Exercise aim - Report every line below that holds the word "JList".

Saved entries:
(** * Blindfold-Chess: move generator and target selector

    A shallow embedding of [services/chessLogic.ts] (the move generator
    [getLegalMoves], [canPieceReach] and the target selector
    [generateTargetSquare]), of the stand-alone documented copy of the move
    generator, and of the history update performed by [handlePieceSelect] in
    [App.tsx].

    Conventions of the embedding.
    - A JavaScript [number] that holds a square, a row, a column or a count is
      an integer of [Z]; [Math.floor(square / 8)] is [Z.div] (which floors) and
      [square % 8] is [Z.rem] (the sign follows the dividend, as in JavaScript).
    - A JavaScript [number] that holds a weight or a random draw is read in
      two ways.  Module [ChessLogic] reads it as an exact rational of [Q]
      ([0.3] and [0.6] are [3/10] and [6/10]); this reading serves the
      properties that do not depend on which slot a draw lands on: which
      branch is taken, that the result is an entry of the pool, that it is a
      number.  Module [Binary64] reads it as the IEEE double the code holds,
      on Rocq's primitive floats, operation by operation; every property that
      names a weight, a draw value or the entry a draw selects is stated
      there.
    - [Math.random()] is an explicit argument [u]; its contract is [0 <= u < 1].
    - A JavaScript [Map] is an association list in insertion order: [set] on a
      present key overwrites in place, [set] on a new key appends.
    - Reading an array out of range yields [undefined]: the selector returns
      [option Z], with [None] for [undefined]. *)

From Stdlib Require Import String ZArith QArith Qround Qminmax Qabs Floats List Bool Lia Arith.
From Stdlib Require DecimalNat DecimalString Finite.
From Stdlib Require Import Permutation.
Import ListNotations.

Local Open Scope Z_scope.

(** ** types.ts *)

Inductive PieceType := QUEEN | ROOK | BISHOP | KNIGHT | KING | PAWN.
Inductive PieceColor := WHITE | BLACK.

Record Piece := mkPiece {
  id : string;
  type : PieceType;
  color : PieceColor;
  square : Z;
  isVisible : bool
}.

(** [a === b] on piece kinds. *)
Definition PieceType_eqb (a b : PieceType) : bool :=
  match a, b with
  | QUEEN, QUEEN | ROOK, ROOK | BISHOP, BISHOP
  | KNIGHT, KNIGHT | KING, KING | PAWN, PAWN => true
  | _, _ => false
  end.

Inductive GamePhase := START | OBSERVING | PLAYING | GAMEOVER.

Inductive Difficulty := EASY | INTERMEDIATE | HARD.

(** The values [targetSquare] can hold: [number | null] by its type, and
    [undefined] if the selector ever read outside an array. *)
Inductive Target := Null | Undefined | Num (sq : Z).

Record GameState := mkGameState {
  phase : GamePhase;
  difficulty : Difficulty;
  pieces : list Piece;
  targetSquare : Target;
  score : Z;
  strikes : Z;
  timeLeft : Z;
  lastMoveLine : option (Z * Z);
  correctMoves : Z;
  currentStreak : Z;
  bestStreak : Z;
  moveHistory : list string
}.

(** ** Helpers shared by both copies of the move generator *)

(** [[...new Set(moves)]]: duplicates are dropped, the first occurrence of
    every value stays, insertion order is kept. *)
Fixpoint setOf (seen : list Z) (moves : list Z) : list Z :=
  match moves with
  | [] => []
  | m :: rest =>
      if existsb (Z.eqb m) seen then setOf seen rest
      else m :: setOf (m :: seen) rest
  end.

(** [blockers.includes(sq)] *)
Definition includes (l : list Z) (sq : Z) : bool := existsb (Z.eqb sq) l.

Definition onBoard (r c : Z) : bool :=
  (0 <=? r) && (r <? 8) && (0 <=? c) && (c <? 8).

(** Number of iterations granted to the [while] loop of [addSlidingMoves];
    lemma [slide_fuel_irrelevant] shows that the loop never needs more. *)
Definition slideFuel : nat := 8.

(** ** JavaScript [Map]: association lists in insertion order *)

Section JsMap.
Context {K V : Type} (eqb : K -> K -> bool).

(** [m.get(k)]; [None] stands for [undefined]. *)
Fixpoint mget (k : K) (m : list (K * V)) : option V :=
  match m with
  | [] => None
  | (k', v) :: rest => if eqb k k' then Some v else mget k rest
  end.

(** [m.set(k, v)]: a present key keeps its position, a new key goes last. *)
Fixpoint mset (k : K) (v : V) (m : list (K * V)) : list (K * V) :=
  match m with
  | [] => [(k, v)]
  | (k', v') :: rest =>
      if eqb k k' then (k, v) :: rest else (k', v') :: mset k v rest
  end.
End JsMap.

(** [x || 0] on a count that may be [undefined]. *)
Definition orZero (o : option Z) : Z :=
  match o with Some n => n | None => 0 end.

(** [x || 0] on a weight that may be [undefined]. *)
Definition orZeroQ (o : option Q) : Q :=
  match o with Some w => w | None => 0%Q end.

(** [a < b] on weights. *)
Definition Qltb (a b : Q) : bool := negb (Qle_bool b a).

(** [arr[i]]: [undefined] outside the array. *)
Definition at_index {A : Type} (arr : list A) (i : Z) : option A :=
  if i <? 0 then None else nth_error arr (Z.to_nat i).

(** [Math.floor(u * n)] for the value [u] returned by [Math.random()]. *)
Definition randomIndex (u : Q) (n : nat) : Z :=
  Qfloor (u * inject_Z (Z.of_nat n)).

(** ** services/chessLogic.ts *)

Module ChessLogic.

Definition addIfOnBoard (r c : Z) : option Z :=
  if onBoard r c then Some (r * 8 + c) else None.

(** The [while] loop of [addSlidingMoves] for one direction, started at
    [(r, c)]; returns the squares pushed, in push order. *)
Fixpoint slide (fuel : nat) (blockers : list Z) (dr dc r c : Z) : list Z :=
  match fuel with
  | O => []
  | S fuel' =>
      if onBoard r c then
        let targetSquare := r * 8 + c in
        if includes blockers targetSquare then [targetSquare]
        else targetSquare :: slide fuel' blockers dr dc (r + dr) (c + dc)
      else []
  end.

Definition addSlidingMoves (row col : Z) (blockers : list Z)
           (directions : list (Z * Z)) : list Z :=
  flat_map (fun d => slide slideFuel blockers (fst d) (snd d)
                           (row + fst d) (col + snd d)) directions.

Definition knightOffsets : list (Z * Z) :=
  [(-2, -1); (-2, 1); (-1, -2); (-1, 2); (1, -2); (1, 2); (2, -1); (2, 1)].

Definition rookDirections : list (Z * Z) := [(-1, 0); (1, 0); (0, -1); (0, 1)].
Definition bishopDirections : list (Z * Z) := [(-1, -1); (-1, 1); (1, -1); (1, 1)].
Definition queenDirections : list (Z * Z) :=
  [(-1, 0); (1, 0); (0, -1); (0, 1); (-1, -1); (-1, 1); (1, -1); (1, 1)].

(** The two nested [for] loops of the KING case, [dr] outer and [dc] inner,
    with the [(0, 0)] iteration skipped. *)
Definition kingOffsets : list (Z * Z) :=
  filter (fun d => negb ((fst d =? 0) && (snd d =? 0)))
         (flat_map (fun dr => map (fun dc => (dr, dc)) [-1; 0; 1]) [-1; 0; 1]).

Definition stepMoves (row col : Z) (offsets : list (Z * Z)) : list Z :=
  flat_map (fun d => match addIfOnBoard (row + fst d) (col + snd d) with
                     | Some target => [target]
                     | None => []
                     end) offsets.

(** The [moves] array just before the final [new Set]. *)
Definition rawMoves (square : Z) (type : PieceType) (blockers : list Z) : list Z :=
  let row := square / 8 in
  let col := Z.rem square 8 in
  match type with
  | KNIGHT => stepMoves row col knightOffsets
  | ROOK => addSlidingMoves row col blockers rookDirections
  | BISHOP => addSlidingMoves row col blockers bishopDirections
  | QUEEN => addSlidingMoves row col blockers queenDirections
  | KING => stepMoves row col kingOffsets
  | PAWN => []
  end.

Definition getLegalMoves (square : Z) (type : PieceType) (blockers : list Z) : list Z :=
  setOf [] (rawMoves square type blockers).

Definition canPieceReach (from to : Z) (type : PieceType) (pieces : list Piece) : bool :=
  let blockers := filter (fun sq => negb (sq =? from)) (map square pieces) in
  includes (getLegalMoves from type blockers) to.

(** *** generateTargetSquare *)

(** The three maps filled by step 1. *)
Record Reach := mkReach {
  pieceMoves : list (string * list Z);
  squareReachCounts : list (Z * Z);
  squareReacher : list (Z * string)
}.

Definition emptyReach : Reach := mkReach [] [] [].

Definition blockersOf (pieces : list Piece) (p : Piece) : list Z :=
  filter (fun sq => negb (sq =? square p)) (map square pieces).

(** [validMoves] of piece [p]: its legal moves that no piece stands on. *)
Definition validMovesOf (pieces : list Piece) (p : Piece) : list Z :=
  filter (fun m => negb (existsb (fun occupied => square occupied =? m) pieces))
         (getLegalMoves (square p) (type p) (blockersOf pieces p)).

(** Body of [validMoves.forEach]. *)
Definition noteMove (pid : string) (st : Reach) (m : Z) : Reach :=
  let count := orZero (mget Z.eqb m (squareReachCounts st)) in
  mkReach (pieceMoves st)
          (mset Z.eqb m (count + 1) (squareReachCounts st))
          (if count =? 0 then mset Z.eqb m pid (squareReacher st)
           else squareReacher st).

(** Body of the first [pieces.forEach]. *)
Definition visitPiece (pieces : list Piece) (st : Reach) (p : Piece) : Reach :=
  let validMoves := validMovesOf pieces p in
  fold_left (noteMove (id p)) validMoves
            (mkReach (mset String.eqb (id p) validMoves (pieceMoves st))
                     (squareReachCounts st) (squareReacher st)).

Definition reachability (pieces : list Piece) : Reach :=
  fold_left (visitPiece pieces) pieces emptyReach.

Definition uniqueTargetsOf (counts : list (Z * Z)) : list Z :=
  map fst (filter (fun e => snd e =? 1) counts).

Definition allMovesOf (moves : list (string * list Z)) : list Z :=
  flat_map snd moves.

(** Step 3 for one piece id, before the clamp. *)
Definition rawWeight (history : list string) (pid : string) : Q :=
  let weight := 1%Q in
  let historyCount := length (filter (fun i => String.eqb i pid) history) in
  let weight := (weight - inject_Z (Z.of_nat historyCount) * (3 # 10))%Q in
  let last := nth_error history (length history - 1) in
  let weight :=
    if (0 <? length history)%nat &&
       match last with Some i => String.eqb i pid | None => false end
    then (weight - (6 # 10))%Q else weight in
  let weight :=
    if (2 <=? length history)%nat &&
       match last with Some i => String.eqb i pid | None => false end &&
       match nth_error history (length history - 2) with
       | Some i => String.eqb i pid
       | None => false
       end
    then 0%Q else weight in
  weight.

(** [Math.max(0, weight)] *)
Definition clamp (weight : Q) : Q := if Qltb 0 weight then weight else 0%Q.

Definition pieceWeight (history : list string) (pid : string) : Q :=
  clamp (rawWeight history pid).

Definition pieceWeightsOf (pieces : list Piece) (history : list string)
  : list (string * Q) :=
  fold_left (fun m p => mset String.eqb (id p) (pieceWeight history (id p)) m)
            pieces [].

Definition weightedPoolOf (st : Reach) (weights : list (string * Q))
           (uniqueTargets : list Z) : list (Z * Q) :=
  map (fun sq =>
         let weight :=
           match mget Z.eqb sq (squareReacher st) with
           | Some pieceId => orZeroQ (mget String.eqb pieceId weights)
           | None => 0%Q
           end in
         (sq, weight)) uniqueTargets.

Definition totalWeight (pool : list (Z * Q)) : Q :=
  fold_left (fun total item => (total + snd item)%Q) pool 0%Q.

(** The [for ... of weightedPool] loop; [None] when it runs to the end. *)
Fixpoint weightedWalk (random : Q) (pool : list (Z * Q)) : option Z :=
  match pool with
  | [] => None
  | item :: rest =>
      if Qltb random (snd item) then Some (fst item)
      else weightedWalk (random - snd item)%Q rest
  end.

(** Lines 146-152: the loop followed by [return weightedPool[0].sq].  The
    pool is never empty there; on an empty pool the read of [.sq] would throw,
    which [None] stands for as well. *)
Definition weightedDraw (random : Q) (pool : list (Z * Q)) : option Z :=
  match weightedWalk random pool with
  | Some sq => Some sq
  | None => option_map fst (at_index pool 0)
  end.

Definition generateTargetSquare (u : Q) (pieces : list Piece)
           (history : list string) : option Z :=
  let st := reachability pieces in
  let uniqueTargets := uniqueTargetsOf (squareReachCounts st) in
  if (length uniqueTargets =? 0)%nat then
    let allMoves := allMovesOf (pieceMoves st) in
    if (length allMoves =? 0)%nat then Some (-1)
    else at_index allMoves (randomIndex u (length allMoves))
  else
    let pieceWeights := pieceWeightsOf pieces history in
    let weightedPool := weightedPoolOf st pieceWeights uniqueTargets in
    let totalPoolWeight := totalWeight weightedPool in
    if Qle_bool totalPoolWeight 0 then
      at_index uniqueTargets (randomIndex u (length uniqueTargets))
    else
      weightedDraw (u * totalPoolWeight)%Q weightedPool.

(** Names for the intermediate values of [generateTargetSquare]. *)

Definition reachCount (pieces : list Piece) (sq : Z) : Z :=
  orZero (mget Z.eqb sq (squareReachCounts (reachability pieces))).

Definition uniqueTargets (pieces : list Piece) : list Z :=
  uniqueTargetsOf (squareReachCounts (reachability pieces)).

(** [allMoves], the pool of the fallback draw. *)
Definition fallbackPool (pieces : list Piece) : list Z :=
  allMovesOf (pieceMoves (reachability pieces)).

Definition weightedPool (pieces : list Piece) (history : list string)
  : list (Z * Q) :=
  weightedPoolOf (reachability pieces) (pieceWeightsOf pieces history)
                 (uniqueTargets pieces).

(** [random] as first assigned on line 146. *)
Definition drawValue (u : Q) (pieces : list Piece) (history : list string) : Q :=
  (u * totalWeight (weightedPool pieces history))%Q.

---

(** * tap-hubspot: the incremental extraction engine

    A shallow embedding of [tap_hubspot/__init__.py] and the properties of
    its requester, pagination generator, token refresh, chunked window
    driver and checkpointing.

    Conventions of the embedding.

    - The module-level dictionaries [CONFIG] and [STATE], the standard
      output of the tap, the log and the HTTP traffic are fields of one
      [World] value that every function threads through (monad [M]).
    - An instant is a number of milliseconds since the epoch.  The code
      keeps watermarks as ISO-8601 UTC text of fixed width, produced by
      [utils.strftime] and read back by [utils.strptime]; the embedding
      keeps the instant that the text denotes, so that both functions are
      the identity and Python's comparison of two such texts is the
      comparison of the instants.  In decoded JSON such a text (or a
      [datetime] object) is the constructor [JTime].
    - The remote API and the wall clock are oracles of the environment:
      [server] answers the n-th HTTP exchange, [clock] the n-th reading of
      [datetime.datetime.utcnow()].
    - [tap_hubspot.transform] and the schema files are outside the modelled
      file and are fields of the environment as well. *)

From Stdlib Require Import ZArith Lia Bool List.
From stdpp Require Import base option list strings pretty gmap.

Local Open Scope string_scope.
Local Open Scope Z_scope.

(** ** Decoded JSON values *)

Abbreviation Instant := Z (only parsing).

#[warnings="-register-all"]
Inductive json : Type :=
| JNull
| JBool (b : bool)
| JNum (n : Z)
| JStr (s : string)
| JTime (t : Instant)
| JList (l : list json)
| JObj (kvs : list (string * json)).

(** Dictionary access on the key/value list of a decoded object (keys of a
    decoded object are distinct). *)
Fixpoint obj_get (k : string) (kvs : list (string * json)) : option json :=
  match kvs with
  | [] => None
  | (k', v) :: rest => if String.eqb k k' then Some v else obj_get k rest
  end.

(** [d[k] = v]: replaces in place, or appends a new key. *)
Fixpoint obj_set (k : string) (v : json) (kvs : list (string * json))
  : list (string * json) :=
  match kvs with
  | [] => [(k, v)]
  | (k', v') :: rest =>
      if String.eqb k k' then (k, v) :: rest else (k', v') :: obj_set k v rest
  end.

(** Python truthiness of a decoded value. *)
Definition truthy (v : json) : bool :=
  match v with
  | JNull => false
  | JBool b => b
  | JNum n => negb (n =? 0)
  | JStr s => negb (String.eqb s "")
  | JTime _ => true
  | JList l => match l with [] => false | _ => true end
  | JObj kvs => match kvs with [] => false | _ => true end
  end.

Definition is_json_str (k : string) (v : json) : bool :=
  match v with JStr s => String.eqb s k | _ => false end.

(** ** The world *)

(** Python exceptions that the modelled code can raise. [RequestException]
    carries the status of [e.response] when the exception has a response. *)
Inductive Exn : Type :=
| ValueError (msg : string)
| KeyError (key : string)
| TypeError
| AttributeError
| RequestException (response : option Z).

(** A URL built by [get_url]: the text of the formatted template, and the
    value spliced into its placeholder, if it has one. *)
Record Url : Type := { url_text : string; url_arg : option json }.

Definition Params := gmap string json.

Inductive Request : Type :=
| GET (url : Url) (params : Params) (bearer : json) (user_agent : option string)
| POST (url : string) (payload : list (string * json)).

* * *

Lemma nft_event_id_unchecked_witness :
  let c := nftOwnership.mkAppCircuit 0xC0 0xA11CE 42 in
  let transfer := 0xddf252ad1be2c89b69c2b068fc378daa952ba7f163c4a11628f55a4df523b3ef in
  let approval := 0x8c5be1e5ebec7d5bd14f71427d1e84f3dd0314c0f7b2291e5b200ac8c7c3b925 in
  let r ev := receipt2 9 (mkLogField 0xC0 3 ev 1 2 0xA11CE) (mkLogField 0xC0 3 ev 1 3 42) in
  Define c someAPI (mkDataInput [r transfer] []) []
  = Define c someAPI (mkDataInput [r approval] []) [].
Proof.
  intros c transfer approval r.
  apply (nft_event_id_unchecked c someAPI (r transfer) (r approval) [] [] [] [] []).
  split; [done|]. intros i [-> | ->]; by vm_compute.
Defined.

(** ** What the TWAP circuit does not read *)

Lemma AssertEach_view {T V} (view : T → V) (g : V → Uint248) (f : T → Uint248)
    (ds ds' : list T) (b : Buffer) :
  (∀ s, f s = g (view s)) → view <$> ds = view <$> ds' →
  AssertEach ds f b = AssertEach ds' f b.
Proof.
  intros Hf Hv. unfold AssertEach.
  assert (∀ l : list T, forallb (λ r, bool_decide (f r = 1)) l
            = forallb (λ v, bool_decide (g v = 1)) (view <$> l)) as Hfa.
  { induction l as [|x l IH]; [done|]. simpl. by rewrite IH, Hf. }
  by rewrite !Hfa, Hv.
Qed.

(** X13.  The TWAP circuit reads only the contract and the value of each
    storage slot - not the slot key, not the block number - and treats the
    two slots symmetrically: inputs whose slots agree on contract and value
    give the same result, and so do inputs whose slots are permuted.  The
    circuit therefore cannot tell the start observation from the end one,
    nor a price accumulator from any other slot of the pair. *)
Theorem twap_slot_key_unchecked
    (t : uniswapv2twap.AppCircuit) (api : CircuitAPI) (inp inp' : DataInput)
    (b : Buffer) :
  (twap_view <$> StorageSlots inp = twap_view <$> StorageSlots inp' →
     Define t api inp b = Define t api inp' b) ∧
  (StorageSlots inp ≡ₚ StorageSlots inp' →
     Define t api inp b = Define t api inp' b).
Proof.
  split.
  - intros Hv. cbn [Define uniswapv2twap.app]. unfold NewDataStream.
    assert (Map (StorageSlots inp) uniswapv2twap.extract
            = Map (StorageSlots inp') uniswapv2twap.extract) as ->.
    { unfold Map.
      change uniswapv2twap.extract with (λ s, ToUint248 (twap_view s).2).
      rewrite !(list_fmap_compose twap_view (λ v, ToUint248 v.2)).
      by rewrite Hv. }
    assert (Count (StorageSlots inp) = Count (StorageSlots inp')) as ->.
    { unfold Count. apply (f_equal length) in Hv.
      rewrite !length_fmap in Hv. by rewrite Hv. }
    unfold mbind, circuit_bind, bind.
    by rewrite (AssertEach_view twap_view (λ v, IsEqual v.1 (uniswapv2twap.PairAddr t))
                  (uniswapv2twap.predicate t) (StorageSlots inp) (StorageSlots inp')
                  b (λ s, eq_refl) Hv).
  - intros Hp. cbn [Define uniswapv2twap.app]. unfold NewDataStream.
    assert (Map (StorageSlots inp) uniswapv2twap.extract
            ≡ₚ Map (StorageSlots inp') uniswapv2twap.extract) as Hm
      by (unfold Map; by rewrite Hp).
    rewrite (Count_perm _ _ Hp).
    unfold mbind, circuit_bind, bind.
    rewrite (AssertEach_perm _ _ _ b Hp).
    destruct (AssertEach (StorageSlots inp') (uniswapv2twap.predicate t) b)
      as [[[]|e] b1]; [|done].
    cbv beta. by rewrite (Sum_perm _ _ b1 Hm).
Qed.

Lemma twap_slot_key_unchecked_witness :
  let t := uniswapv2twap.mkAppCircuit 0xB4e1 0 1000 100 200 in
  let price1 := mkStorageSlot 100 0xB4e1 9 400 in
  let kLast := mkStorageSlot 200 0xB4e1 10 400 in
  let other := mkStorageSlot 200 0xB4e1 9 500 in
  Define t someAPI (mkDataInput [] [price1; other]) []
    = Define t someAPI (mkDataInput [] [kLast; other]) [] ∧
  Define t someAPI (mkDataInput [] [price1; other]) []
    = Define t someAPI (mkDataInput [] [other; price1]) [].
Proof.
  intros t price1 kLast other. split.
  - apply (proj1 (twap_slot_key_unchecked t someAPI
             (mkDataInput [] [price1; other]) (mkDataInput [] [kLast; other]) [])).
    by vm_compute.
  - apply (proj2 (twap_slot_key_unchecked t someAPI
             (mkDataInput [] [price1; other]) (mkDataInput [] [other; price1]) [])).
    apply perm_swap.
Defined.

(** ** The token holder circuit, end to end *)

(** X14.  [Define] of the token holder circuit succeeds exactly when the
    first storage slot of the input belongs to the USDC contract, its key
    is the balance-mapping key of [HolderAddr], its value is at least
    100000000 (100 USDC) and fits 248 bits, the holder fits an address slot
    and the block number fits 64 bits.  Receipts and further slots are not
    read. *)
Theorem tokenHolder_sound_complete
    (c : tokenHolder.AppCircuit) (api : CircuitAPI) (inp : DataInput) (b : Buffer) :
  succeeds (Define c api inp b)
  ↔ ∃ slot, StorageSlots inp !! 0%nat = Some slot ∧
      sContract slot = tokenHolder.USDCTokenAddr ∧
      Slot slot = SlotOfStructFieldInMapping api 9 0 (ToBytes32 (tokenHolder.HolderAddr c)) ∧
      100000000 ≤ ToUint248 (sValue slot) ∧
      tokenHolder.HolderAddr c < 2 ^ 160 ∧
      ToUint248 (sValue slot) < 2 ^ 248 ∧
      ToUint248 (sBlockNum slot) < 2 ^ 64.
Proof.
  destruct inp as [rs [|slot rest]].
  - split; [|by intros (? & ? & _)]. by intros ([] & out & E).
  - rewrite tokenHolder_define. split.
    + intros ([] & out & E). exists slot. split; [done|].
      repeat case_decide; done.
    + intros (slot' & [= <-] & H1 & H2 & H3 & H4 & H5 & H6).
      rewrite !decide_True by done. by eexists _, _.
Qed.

Exercise answer -
| JList (l : list json)
  | JList l => match l with [] => false | _ => true end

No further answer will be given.